Annie-Pierre Jonville-Bera, présidente du Réseau français des centres régionaux de pharmacovigilanceà franceinfo
Côté pharmaco-épidémiologie, la remontée centralisée d'informations et de signaux doit permettre de lancer des études approfondies en un temps record, espère Rosemary Dray-Spira. "On compte sur cette remontée accélérée (...). Notre objectif, c'est d'être très réactifs, de ne pas mettre six mois à répondre, explique-t-elle. Analyser les données de millions de personnes, c'est quelque chose qu'on sait faire. Là, l'enjeu, c'est qu'on est dans un degré très élevé d'incertitude et de non-connaissance, comme tous les autres acteurs. On va devoir partir dans beaucoup de directions différentes en même temps."
"Si un signal de sécurité est validé, des mesures adaptées à la nature du risque seront mises en place, précise l'ANSM sur son site. Ces mesures auront pour objectifs de prévenir ou réduire la probabilité de survenue du risque chez les personnes vaccinées." Au Royaume-Uni, la détection de deux cas de réaction allergique importante au vaccin de Pfizer-BioNTech a conduit l'agence britannique du médicament à déconseiller de vacciner "toute personne ayant un historique de réaction allergique importante à des vaccins, des médicaments ou de la nourriture". Reste que, si ces réactions peuvent être liées à la spécificité du vaccin germano-américain (qui utilise la technique ARN), ce type d'effets n'en demeure pas moins assez fréquent et commun à tous les médicaments.

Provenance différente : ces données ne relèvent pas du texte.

(** * Prep2Hire: the rule-based mock-interview backend

  A shallow embedding of [backend/interview_engine.py],
  [backend/scoring_engine.py], [backend/resume_parser.py],
  [backend/jd_parser.py] and of the interview routes of [backend/main.py],
  with the properties the design document states about them.

  Conventions of the embedding.
  - A Python [float] is an exact rational ([Q]); [int] is [Z]; a length is
    a [nat].  Comparisons and divisions are the exact ones.
  - A Python [str] is a [string]; its characters are classified as Python
    classifies the ASCII characters (code points below 128); characters
    above 127 are taken as caseless symbols that are neither word
    characters, nor digits, nor white space.
  - A dictionary whose iteration order the code relies on is an association
    list in insertion order.
  - [random.choice] takes its draw (a natural number) as an argument. *)

From Stdlib Require Import Ascii String DecimalString.
From Stdlib Require Import List Bool Arith ZArith QArith Qround Lia.
Import ListNotations.

Set Implicit Arguments.

(** ** Numbers *)

Module Num.

Local Open Scope Q_scope.

(** Python's [sum]: starts from 0 and adds from the left. *)
Definition py_sum (xs : list Q) : Q := fold_left Qplus xs 0.

(** [len(xs)] as a number. *)
Definition len {A} (xs : list A) : Q := inject_Z (Z.of_nat (length xs)).

Definition Qltb (x y : Q) : bool := negb (Qle_bool y x).
Definition Qleb (x y : Q) : bool := Qle_bool x y.

(** The arithmetic mean of the design document: the sum of the values over
    their number. *)
Definition mean (xs : list Q) : Q :=
  fold_right Qplus 0 xs / inject_Z (Z.of_nat (length xs)).

End Num.

Infix "<?" := Num.Qltb : Q_scope.
Infix "<=?" := Num.Qleb : Q_scope.

(** ** Strings *)

Module PyStr.

Local Open Scope string_scope.

Definition code (c : ascii) : nat := nat_of_ascii c.

Definition in_range (lo hi : nat) (c : ascii) : bool :=
  ((lo <=? code c) && (code c <=? hi))%nat.

Definition is_upper (c : ascii) : bool := in_range 65 90 c.
Definition is_lower (c : ascii) : bool := in_range 97 122 c.
Definition is_alpha (c : ascii) : bool := is_upper c || is_lower c.

(** [\d] *)
Definition is_digit (c : ascii) : bool := in_range 48 57 c.

(** [\w]: letters, digits and the underscore. *)
Definition is_word (c : ascii) : bool :=
  is_alpha c || is_digit c || (code c =? 95)%nat.

(** [\s] and [str.isspace]: tab, line feed, vertical tab, form feed,
    carriage return, the four separators 28 to 31, and the space. *)
Definition is_space (c : ascii) : bool := in_range 9 13 c || in_range 28 32 c.

Definition lower_char (c : ascii) : ascii :=
  if is_upper c then ascii_of_nat (code c + 32) else c.

Definition upper_char (c : ascii) : ascii :=
  if is_lower c then ascii_of_nat (code c - 32) else c.

Fixpoint map_str (f : ascii -> ascii) (s : string) : string :=
  match s with
  | EmptyString => EmptyString
  | String c s' => String (f c) (map_str f s')
  end.

(** [s.lower()] *)
Definition lower (s : string) : string := map_str lower_char s.

Fixpoint lstrip (s : string) : string :=
  match s with
  | EmptyString => EmptyString
  | String c s' => if is_space c then lstrip s' else s
  end.

Fixpoint rstrip (s : string) : string :=
  match s with
  | EmptyString => EmptyString
  | String c s' =>
      match rstrip s' with
      | EmptyString => if is_space c then EmptyString else String c EmptyString
      | r => String c r
      end
  end.

(** [s.strip()] *)
Definition strip (s : string) : string := rstrip (lstrip s).

(** [s.startswith(p)] *)
Fixpoint prefix (p s : string) : bool :=
  match p, s with
  | EmptyString, _ => true
  | String a p', String b s' => Ascii.eqb a b && prefix p' s'
  | String _ _, EmptyString => false
  end.

(** [sub in s] *)
Fixpoint contains (sub s : string) : bool :=
  prefix sub s ||
  match s with
  | EmptyString => false
  | String _ s' => contains sub s'
  end.

Definition is_empty (s : string) : bool :=
  match s with EmptyString => true | String _ _ => false end.

(** [s.split()]: the maximal runs of characters that are not white space;
    [cur] is the run being read. *)
Fixpoint split_from (cur s : string) : list string :=
  match s with
  | EmptyString => if is_empty cur then [] else [cur]
  | String c s' =>
      if is_space c then
        if is_empty cur then split_from EmptyString s'
        else cur :: split_from EmptyString s'
      else split_from (cur ++ String c EmptyString) s'
  end.

Definition split (s : string) : list string := split_from EmptyString s.

(** [s.title()]: a letter after a letter is lowered, any other letter is
    raised. *)
Fixpoint title_from (previous_is_cased : bool) (s : string) : string :=
  match s with
  | EmptyString => EmptyString
  | String c s' =>
      String (if previous_is_cased then lower_char c else upper_char c)
             (title_from (is_alpha c) s')
  end.

Definition title (s : string) : string := title_from false s.

(** [s.replace(a, b)] for single characters. *)
Definition replace (a b : ascii) (s : string) : string :=
  map_str (fun c => if Ascii.eqb c a then b else c) s.

(** [template.format(skill=skill)] for a template whose only braces are
    those of the replacement field [{skill}]; [skip] counts the characters
    of a field still to pass over. *)
Fixpoint format_from (skip : nat) (template skill : string) : string :=
  match template with
  | EmptyString => EmptyString
  | String c t' =>
      match skip with
      | S k => format_from k t' skill
      | O =>
          if prefix "{skill}" template
          then skill ++ format_from 6 t' skill
          else String c (format_from 0 t' skill)
      end
  end.

Definition format (template skill : string) : string :=
  format_from 0 template skill.

(** The number of replacement fields [{skill}] of a template. *)
Fixpoint fields (template : string) : nat :=
  match template with
  | EmptyString => 0
  | String _ t' =>
      ((if prefix "{skill}" template then 1 else 0) + fields t')%nat
  end.
(** * NachOS (MP2 address spaces, MP3 scheduler, MP4 file system)

    A shallow embedding of the kernel routines of
    [userprog/addrspace.cc], [threads/scheduler.cc], [filesys/filehdr.cc],
    [filesys/directory.cc], [filesys/filesys.cc] and [userprog/ksyscall.h],
    with the properties the specification states about them and further
    properties that the code shows.

    Conventions.
    - C++ [int] and [unsigned int] values are integers of [Z]; where the
      code converts between the two, the conversion is written out
      ([to_int], [to_uint]).
    - A routine that can stop without returning (a failed [ASSERT], an
      exception handler that does not come back, an access outside an
      array) returns a value of [Run]: [Ok] for a normal return, [Stop]
      with the reason otherwise.
    - A pointer to an object that the code mutates in place is an index
      into an explicit store. *)

From Stdlib Require Import ZArith List Bool Lia Sorted Permutation.
From Stdlib Require String Ascii.
Import ListNotations.
Open Scope Z_scope.

(** ** Machine integers *)

Definition two32 : Z := 4294967296.
Definition two31 : Z := 2147483648.

(** Conversion of a value to [unsigned int]. *)
Definition to_uint (x : Z) : Z := x mod two32.

(** Conversion of a value to [int] (two's complement). *)
Definition to_int (x : Z) : Z := (x + two31) mod two32 - two31.

(** The values of an [int]. *)
Definition fits_int (x : Z) : Prop := - two31 <= x < two31.

(** Modelled from the spec: [divRoundUp] and [divRoundDown] of
    [lib/utility.h], which is not among the sources: the quotient rounded
    up and rounded down.  [/] and [%] of C++ round towards zero. *)
Definition divRoundDown (n s : Z) : Z := Z.quot n s.
Definition divRoundUp (n s : Z) : Z :=
  Z.quot n s + (if Z.rem n s >? 0 then 1 else 0).

(** ** Outcomes of a routine *)

Inductive StopReason : Type :=
| AssertionFailed      (* an ASSERT did not hold: the kernel aborts *)
| OutOfBounds          (* read or write outside an array *)
| NullPointer          (* a NULL string or object was dereferenced *)
| OutOfFuel.           (* the recursion bound of the model was reached *)

Inductive Run (A : Type) : Type :=
| Ok (a : A)
| Stop (why : StopReason).
Arguments Ok {A} a.
Arguments Stop {A} why.

Definition bind {A B} (m : Run A) (f : A -> Run B) : Run B :=
  match m with
  | Ok a => f a
  | Stop w => Stop w
  end.

Notation "'do' x <- m ; k" := (bind m (fun x => k))
  (at level 10, x pattern, m at level 100, k at level 200).

Definition assert (b : bool) : Run unit :=
  if b then Ok tt else Stop AssertionFailed.

(** In-place update of an array slot; [None] when the index is outside. *)
Fixpoint list_set {A} (l : list A) (n : nat) (x : A) : option (list A) :=
  match l, n with
  | [], _ => None
  | _ :: t, O => Some (x :: t)
  | h :: t, S n' =>
      match list_set t n' x with
      | Some t' => Some (h :: t')
      | None => None
      end
  end.

(** * Address spaces ([userprog/addrspace.cc]) *)

Module AddrSpace.

Inductive ExceptionType : Type :=
| NoException
| PageFaultException
| ReadOnlyException
| BusErrorException
| AddressErrorException
| MemoryLimitException.

(** [TranslationEntry] of [machine/translate.h]. *)
Record TranslationEntry : Type := mkEntry {
  virtualPage : Z;
  physicalPage : Z;
  valid : bool;
  use : bool;
  dirty : bool;
  readOnly : bool
}.

Definition set_use (e : TranslationEntry) (b : bool) : TranslationEntry :=
  mkEntry (virtualPage e) (physicalPage e) (valid e) b (dirty e) (readOnly e).
Definition set_dirty (e : TranslationEntry) (b : bool) : TranslationEntry :=
  mkEntry (virtualPage e) (physicalPage e) (valid e) (use e) b (readOnly e).
Definition set_readOnly (e : TranslationEntry) (b : bool) : TranslationEntry :=
  mkEntry (virtualPage e) (physicalPage e) (valid e) (use e) (dirty e) b.

(** The entry that a successful translation leaves in the page table:
    [use] is set, and [dirty] too when the access is a write. *)
Definition touched (pte : TranslationEntry) (isWrite : bool) : TranslationEntry :=
  mkEntry (virtualPage pte) (physicalPage pte) (valid pte)
    true (isWrite || dirty pte) (readOnly pte).

(** The two data members of [AddrSpace]. *)
Record AddrSpace : Type := mkSpace {
  pageTable : list TranslationEntry;
  numPages : Z
}.

(** One segment descriptor and the header of a NOFF file ([userprog/noff.h]).
    The header is taken in host byte order, so [SwapHeader] has nothing
    to do; the fields are C++ [int]s. *)
Record Segment : Type := mkSeg {
  virtualAddr : Z;
  inFileAddr : Z;
  size : Z
}.

Record NoffHeader : Type := mkNoff {
  noffMagic : Z;
  code : Segment;
  readonlyData : Segment;
  initData : Segment;
  uninitData : Segment
}.

(** The part of [Kernel] that [Load] touches: [FrameTable[i] = 1] marks
    frame [i] free, [0] marks it used; [FreeFrame] counts the free
    frames.  The bytes of [mainMemory] are not tracked: [bzero] and
    [ReadAt] only store bytes there, and no property below reads them. *)
Record Kernel : Type := mkKernel {
  FrameTable : list Z;
  FreeFrame : Z
}.

(** How a call of [Load] ends: it returns; or [ExceptionHandler] was
    entered with exception [e], in kernel state [k], and did not give
    control back; or the run stops for one of the reasons of [Run]. *)
Inductive LoadM (A : Type) : Type :=
| Returns (a : A)
| Raises (e : ExceptionType) (k : Kernel) (sp : AddrSpace)
| Aborts (why : StopReason).
Arguments Returns {A} a.
Arguments Raises {A} e k sp.
Arguments Aborts {A} why.

Definition lbind {A B} (m : LoadM A) (f : A -> LoadM B) : LoadM B :=
  match m with
  | Returns a => f a
  | Raises e k sp => Raises e k sp
  | Aborts w => Aborts w
  end.

Definition lift {A} (m : Run A) : LoadM A :=
  match m with
  | Ok a => Returns a
  | Stop w => Aborts w
  end.

Section Machine.

(** Constants of [machine/machine.h], which is not among the sources. *)
Variables PageSize NumPhysPages MemorySize : Z.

La réactogénicité des vaccins – c’est-à-dire la capacité du vaccin à produire des réactions indésirables classiques telles que des réactions inflammatoires (rougeur, fièvre...) – fera l'objet d'une vigilance accrue, assurent les autorités de santé. Les essais cliniques laissent penser qu'elle est principalement bénigne et éphémère, mais les données "en vie réelle" pourraient faire changer la donne. Ce qui est parfaitement normal, souligne Bernard Bégaud : "On ne sait pas ce qui peut se passer, s'il y aura des effets secondaires et quels seront-ils. Et c'est normal. La pharmacovigilance est un système ouvert qui a l'habitude de la surprise, qui sait la traiter et qui n'est pas enfermé dans un rôle réglementaire", explique-t-il. "On va avoir quelques millions de personnes qui vont être vaccinées dans les premières phases. Ce n'est pas gigantesque par rapport à ce que surveille d'habitude la pharmacovigilance", tient à rappeler le pharmacologue.